After unusually balmy weather for November,  the temperature was to drop the night before the race.  We were hearing it would be 32 degrees the morning of the race. Ouch! This complicates things because it’s cold before the race and you want warm clothes, but as you get into the race, you warm up and don’t need the extra clothes heating you up and weighing you down.

In Hebrews 12:1 Paul said, “lay aside every weight, and the sin which doth so easily beset us…” Sin holds us back from living the abundant life God has for us.

Although we sometimes reap negative consequences due to our poor choices, often times while striving to live for God, we are thrown into circumstances in which we have no control. In these times, we must pray for God’s help, trust that He is in control, and seek to learn how to be a better person as a result of them.

  • Pace yourself

This has always been a challenge for me. At the beginning of a race, I am SO excited!  The adrenaline is rushing. I feel good.  When the horn goes off, I’m like a caged rabbit being released.

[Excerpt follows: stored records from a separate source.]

Lemma cmp_merge_selects_witness :
  ∃ z,
    @cmp_merge Z int64_pack [3; 9; 4] [7; 2; 4] [true; false; true] !! 1%nat
    = Some z
    ∧ z = (if false then Z.max 9 2 else Z.min 9 2)
    ∧ (z = 9 ∨ z = 2).
Proof.
  apply (@cmp_merge_selects Z int64_pack [3; 9; 4] [7; 2; 4]
           [true; false; true] 1 9 2 false); reflexivity.
Defined.

(** X6: the [cmp_merge] of the key-value sort keeps key and index together.
    In every lane whose two keys are not NaN, the key returned is chosen as
    by [cmp_merge], and the index left in [indexes1] is the one that came
    with it: the index of [indexes1] when the key returned equals the key of
    [in1], the index of [indexes2], with the key of [in2], when not. *)
Theorem cmp_merge_kv_pairs {T I : Type} `{V : zmm_vector T}
    (in1 in2 : list T) (indexes1 indexes2 : list I) (mask : list bool)
    (i : nat) (x y : T) (ix iy : I) (m : bool) :
  in1 !! i = Some x → in2 !! i = Some y →
  indexes1 !! i = Some ix → indexes2 !! i = Some iy →
  mask !! i = Some m →
  isnan x = false → isnan y = false →
  ∃ z j,
    (cmp_merge_kv in1 in2 indexes1 indexes2 mask).1 !! i = Some z
    ∧ (cmp_merge_kv in1 in2 indexes1 indexes2 mask).2 !! i = Some j
    ∧ key z = (if m then Z.max (key x) (key y) else Z.min (key x) (key y))
    ∧ ((key z = key x ∧ j = ix) ∨ (key z ≠ key x ∧ z = y ∧ j = iy)).
Proof.
  intros H1 H2 Hi1 Hi2 Hm Hx Hy.
  assert (Hkeys : ∃ z,
            cmp_merge in1 in2 mask !! i = Some z
            ∧ key z = (if m then Z.max (key x) (key y)
                       else Z.min (key x) (key y))
            ∧ (z = x ∨ z = y)).
  { unfold cmp_merge.
    rewrite (mask_mov_lookup _ _ _ i (min_s y x) (max_s y x) m);
      [| by apply vmin_lookup | done | by apply vmax_lookup].
    destruct (min_s_cases y x Hy Hx) as [? [?|?]];
      destruct (max_s_cases y x Hy Hx) as [? [?|?]];
      eexists; (split; [reflexivity |]); destruct m; split; auto; lia. }
  destruct Hkeys as (z & Hz & Hk & Hzz).
  assert (Hnz : isnan z = false) by (by destruct Hzz as [-> | ->]).
  unfold cmp_merge_kv. simpl.
  exists z, (if eq_s z x then ix else iy).
  split; [done |]. split.
  { apply mask_mov_lookup; [done | | done].
    unfold eq. rewrite lookup_zip_with, Hz. simpl. by rewrite H1. }
  split; [done |].
  unfold eq_s, num. rewrite Hnz, Hx. simpl.
  destruct (Z.eqb_spec (key z) (key x)) as [Heq|Hne]; [by left |].
  right. split; [done |]. split; [| done].
  destruct Hzz as [-> | ->]; [done | done].
Qed.

Lemma cmp_merge_kv_pairs_witness :
  ∃ z j,
    (@cmp_merge_kv Z int64_pack Z [3; 9; 4] [7; 2; 4] [10; 11; 12]
       [20; 21; 22] [true; false; true]).1 !! 1%nat = Some z
    ∧ (@cmp_merge_kv Z int64_pack Z [3; 9; 4] [7; 2; 4] [10; 11; 12]
         [20; 21; 22] [true; false; true]).2 !! 1%nat = Some j
    ∧ z = (if false then Z.max 9 2 else Z.min 9 2)
    ∧ ((z = 9 ∧ j = 11) ∨ (z ≠ 9 ∧ z = 2 ∧ j = 21)).
Proof.
  apply (@cmp_merge_kv_pairs Z Z int64_pack [3; 9; 4] [7; 2; 4]
           [10; 11; 12] [20; 21; 22] [true; false; true] 1 9 2 11 21 false);
    reflexivity.
Defined.

(** ** The extremes that [partition_avx512] reports *)

(** X7: on a range without NaN whose length is not between [numlanes] and
    [2 * numlanes - 1], so that the path for a single register is not
    taken, [partition_avx512] reports the least and the greatest value of
    the range, each taken together with its seed; on an empty range it
    reports the seeds. *)
Theorem partition_avx512_extremes {T : Type} `{V : zmm_vector T}
    `{!zmm_vector_ok T} (arr : list T) (left right : Z) (P s b : T) :
  0 ≤ left → left ≤ right → right ≤ len arr → len arr < 2 ^ 64 →
  numeric (seg arr left right) →
  isnan P = false → isnan s = false → isnan b = false →
  (right - left) / nl ≠ 1 →
  ∃ arr' p s' b',
    partition_avx512 arr left right P s b = Ok (arr', p, s', b')
    ∧ isnan s' = false ∧ isnan b' = false
    ∧ key s' = kmin (key s) (seg arr left right)
    ∧ key b' = kmax (key b) (seg arr left right).
Proof.
  intros Hl Hlr Hr Hlen Hnum HP Hs Hb Hdiv.
  assert (HN := numlanes_pos).
  destruct (range_split arr left right) as (Harr & HlA & HlM); [lia | lia |].
  revert Harr HlA HlM Hnum.
  generalize (take (Z.to_nat left) arr) (seg arr left right)
             (drop (Z.to_nat right) arr).
  intros A M B Harr HlA HlM Hnum. subst arr left.
  assert (right = len A + len M) as -> by lia.
  destruct (partition_avx512_spec A M B P s b)
    as (L & R & s' & b' & Hrun & _ & _ & _ & Hext); [done.. |].
  destruct Hext as (Hs' & Hns' & Hb' & Hnb').
  { intros Hq. apply Hdiv.
    replace (len A + len M - len A) with (Z.of_nat (length M))
      by (unfold len; lia).
    unfold nl. rewrite <- Nat2Z.inj_div, Hq. done. }
  by exists (A ++ L ++ R ++ B), (len A + len L), s', b'.
Qed.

This is what happened Saturday morning. Bethany shot off like a streak of lightening and was out of sight in no time.  I was rearing to go, but Nathan was holding back.  He said, “Mom, I haven’t had time to train.  You go ahead!” It’s at times like this that I hate my competitiveness.  I wanted to stay with him, but I wanted to do my best. I decided it would make him feel bad to know I was holding back for him, so I ran on ahead.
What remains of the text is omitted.